START Available records

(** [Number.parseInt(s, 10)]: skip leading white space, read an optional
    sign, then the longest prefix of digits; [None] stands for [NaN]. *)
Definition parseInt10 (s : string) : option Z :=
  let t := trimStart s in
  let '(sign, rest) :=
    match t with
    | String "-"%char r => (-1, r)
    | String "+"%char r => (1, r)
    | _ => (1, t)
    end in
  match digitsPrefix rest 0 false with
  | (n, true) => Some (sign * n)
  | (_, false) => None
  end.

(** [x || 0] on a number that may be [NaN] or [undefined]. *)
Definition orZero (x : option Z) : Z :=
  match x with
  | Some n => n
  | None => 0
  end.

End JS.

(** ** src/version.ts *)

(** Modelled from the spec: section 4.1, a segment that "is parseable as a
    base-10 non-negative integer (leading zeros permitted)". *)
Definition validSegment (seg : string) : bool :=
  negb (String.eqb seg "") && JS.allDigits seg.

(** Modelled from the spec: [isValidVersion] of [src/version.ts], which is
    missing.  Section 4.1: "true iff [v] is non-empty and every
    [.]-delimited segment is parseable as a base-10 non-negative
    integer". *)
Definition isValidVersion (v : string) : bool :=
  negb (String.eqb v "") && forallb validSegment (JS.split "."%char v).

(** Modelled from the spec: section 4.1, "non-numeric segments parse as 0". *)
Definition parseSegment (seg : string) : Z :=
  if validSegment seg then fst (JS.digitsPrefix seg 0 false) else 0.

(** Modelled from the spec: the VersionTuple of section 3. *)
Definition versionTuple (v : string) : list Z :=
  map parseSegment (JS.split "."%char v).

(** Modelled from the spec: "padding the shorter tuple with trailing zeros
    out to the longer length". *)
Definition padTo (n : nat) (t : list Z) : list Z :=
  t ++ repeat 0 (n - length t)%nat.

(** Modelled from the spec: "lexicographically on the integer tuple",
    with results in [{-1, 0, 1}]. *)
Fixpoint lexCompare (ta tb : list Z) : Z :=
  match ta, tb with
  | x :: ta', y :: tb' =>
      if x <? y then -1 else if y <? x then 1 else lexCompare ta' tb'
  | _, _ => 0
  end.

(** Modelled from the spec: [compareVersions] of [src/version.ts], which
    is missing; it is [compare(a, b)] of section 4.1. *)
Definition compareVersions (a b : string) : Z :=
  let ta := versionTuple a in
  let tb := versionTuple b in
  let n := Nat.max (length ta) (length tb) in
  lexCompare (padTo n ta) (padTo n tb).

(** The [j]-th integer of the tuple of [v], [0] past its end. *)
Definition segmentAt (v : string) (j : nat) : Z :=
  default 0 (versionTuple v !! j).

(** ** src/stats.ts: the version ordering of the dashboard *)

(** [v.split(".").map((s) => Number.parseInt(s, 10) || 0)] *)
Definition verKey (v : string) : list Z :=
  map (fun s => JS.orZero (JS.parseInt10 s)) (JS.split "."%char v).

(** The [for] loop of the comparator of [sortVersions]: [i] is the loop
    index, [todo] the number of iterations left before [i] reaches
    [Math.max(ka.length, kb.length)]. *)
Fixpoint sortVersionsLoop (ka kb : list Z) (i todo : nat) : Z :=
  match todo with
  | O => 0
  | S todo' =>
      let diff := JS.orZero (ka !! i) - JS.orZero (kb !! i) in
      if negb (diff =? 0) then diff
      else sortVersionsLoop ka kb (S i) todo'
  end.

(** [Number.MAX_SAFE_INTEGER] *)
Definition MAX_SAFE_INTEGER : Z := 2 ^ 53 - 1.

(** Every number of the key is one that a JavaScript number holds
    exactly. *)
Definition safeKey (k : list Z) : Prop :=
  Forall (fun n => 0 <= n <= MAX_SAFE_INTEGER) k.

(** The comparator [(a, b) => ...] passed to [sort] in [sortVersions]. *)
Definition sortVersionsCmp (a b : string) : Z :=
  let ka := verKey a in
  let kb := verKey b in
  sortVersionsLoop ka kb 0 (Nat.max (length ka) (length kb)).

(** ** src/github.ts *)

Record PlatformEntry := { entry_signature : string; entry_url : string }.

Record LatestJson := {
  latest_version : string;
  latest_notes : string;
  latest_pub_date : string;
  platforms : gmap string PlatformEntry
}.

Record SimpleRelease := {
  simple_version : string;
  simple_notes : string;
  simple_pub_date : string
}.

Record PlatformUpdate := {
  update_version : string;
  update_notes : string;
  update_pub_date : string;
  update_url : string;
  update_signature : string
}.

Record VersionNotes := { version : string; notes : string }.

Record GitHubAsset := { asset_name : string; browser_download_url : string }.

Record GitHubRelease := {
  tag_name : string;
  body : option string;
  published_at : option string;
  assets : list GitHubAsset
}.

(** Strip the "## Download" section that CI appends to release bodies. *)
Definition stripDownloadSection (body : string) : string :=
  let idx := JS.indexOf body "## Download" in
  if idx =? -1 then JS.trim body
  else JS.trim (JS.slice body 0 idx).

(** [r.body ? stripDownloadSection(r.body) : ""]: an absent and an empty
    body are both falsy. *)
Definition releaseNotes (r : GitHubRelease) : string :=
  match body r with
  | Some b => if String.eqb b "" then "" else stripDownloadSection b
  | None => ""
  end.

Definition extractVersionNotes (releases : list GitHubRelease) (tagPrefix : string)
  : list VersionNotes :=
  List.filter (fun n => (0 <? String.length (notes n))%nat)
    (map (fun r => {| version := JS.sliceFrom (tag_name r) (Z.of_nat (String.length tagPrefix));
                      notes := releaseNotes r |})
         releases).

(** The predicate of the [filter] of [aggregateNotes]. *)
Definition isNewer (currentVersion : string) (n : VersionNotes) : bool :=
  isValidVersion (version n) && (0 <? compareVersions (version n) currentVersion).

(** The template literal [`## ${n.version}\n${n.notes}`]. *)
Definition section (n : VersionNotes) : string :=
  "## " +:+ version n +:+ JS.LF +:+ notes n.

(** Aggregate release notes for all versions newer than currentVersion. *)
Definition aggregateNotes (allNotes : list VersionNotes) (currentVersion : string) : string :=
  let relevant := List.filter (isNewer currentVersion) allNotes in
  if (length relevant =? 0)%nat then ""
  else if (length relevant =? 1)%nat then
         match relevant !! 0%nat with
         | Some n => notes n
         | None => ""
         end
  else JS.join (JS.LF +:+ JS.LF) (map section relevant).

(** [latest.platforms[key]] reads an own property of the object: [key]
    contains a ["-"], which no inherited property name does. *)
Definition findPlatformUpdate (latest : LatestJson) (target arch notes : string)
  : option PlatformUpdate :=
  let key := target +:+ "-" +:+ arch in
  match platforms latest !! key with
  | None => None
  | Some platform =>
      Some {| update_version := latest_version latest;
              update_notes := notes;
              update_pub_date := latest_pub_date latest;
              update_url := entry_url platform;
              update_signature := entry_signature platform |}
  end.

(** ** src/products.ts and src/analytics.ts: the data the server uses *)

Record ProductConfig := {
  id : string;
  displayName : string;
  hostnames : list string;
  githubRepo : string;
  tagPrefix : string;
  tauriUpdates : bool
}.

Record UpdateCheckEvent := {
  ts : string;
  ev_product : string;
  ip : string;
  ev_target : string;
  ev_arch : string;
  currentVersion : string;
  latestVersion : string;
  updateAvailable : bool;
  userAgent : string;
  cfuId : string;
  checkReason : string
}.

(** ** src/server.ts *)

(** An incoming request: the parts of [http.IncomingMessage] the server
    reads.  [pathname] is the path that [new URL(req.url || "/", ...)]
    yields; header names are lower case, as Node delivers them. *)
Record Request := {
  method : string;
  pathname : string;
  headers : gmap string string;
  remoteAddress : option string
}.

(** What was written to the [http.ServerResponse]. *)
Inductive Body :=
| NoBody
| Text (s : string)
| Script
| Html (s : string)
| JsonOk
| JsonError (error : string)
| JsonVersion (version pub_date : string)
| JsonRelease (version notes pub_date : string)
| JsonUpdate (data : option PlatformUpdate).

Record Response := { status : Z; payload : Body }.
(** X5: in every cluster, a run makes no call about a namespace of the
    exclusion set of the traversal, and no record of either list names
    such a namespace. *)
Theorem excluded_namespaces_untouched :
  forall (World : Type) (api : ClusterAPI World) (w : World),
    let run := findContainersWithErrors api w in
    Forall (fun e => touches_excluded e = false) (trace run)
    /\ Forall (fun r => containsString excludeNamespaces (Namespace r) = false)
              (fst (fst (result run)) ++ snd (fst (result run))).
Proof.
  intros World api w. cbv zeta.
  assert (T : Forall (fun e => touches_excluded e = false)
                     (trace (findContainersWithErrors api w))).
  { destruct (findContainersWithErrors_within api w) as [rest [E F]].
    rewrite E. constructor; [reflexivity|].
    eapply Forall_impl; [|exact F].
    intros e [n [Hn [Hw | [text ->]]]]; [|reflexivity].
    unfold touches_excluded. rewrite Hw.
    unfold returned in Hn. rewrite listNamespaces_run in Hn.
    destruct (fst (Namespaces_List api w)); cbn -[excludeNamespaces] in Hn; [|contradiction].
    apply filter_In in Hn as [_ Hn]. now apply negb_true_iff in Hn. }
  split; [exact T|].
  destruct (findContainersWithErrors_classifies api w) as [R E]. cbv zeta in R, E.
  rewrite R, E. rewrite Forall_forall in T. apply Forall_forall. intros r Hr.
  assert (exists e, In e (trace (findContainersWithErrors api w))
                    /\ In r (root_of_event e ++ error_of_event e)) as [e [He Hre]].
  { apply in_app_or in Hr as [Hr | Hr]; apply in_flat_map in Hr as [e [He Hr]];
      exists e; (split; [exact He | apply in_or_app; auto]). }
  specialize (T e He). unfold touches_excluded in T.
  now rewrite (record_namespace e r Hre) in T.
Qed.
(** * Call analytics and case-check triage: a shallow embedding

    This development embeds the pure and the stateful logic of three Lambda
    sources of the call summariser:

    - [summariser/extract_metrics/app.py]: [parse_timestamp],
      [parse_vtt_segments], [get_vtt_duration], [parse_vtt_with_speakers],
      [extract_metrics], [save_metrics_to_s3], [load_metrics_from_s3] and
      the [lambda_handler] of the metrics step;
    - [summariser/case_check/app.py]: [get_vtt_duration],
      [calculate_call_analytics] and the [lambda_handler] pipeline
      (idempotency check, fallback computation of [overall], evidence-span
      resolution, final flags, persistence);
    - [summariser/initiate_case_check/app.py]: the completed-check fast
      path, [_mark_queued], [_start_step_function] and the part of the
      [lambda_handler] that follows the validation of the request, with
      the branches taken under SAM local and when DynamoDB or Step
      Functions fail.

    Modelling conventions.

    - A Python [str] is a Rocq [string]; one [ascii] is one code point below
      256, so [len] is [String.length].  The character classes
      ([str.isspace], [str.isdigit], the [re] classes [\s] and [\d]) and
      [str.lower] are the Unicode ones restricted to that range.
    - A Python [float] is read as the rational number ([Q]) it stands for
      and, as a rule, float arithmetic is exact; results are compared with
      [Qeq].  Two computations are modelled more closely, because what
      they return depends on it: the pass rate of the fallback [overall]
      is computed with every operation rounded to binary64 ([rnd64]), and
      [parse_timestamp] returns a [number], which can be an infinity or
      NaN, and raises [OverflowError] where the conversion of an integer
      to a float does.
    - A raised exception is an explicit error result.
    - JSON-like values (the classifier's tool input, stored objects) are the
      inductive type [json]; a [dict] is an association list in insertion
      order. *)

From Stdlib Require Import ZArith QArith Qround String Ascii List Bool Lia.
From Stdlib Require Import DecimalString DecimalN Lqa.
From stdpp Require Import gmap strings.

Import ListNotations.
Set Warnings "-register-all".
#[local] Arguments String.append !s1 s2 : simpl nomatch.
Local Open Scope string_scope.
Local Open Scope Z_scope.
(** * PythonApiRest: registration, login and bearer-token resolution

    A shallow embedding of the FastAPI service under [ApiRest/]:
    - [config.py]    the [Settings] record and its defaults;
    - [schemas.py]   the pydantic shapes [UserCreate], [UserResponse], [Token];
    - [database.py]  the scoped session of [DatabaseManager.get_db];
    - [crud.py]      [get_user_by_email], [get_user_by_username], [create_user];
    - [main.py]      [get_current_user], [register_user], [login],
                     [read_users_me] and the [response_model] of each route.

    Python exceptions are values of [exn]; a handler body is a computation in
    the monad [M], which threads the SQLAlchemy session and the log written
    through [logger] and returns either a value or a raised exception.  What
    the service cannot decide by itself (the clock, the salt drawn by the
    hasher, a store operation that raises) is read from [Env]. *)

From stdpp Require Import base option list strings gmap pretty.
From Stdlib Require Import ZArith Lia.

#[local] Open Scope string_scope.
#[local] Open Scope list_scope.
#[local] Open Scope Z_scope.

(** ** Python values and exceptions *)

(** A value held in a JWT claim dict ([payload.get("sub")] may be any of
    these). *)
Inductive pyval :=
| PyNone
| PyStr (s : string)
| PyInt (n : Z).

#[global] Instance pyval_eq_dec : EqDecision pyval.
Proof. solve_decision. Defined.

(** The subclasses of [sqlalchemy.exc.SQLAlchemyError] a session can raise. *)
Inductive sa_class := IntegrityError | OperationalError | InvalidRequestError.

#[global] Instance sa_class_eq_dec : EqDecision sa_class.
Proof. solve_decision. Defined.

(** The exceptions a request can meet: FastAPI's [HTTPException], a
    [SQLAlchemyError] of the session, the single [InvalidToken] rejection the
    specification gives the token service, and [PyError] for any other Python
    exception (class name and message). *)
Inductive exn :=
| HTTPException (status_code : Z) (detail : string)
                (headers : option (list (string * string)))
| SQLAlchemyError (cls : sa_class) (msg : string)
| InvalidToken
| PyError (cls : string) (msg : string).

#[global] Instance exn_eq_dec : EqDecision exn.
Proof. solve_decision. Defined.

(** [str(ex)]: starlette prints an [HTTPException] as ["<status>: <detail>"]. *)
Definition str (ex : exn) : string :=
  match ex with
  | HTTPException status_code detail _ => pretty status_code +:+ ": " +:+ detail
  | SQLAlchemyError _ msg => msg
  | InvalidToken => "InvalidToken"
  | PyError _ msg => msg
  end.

END Available records

> _Problem details_: Looking at the entries above, can you reproduce exactly the lines from the one that holds "ip : string;" through the one that holds "destruct (findContainersWithErrors_classifies api", and only those?

> _Answer section_:
  ip : string;
  ev_target : string;
  ev_arch : string;
  currentVersion : string;
  latestVersion : string;
  updateAvailable : bool;
  userAgent : string;
  cfuId : string;
  checkReason : string
}.

(** ** src/server.ts *)

(** An incoming request: the parts of [http.IncomingMessage] the server
    reads.  [pathname] is the path that [new URL(req.url || "/", ...)]
    yields; header names are lower case, as Node delivers them. *)
Record Request := {
  method : string;
  pathname : string;
  headers : gmap string string;
  remoteAddress : option string
}.

(** What was written to the [http.ServerResponse]. *)
Inductive Body :=
| NoBody
| Text (s : string)
| Script
| Html (s : string)
| JsonOk
| JsonError (error : string)
| JsonVersion (version pub_date : string)
| JsonRelease (version notes pub_date : string)
| JsonUpdate (data : option PlatformUpdate).

Record Response := { status : Z; payload : Body }.
(** X5: in every cluster, a run makes no call about a namespace of the
    exclusion set of the traversal, and no record of either list names
    such a namespace. *)
Theorem excluded_namespaces_untouched :
  forall (World : Type) (api : ClusterAPI World) (w : World),
    let run := findContainersWithErrors api w in
    Forall (fun e => touches_excluded e = false) (trace run)
    /\ Forall (fun r => containsString excludeNamespaces (Namespace r) = false)
              (fst (fst (result run)) ++ snd (fst (result run))).
Proof.
  intros World api w. cbv zeta.
  assert (T : Forall (fun e => touches_excluded e = false)
                     (trace (findContainersWithErrors api w))).
  { destruct (findContainersWithErrors_within api w) as [rest [E F]].
    rewrite E. constructor; [reflexivity|].
    eapply Forall_impl; [|exact F].
    intros e [n [Hn [Hw | [text ->]]]]; [|reflexivity].
    unfold touches_excluded. rewrite Hw.
    unfold returned in Hn. rewrite listNamespaces_run in Hn.
    destruct (fst (Namespaces_List api w)); cbn -[excludeNamespaces] in Hn; [|contradiction].
    apply filter_In in Hn as [_ Hn]. now apply negb_true_iff in Hn. }
  split; [exact T|].
  destruct (findContainersWithErrors_classifies api w) as [R E]. cbv zeta in R, E.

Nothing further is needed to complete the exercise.